**Provided data**
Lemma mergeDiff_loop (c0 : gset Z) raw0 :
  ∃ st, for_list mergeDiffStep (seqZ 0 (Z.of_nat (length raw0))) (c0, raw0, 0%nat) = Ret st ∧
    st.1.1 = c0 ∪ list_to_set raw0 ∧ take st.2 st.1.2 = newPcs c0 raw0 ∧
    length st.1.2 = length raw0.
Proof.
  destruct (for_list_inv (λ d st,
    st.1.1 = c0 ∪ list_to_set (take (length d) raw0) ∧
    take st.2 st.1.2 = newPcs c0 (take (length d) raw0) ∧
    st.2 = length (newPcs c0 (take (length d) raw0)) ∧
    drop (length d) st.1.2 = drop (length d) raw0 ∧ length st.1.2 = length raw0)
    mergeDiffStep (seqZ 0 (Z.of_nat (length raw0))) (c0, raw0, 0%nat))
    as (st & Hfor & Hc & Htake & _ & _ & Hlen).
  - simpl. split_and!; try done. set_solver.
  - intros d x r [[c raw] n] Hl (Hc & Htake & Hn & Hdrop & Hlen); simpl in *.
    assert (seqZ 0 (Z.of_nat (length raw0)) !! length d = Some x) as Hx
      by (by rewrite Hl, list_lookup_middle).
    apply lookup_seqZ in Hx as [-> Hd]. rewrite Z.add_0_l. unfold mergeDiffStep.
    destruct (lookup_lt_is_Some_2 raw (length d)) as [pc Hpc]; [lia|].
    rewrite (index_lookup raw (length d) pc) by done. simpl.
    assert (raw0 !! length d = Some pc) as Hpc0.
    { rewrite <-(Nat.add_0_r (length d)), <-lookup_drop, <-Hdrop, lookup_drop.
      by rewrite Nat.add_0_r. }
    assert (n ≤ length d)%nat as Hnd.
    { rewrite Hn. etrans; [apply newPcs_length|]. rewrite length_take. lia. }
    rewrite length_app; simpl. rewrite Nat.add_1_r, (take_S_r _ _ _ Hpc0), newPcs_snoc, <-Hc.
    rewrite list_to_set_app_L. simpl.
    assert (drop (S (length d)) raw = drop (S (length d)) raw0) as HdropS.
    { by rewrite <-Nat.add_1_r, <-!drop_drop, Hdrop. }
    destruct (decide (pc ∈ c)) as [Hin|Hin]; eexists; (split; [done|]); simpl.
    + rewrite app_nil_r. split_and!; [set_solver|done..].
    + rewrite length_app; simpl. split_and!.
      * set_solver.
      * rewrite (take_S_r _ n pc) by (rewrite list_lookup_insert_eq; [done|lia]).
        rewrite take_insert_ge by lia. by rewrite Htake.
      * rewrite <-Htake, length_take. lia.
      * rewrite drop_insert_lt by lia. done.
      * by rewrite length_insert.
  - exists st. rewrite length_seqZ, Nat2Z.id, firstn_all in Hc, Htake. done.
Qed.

**Task instructions**
Whenever the string "simpl" shows up in a line of the records, copy that line.

**Answer box**
  - simpl. split_and!; try done. set_solver.
  - intros d x r [[c raw] n] Hl (Hc & Htake & Hn & Hdrop & Hlen); simpl in *.
    rewrite (index_lookup raw (length d) pc) by done. simpl.
    rewrite length_app; simpl. rewrite Nat.add_1_r, (take_S_r _ _ _ Hpc0), newPcs_snoc, <-Hc.
    rewrite list_to_set_app_L. simpl.
    destruct (decide (pc ∈ c)) as [Hin|Hin]; eexists; (split; [done|]); simpl.
    + rewrite length_app; simpl. split_and!.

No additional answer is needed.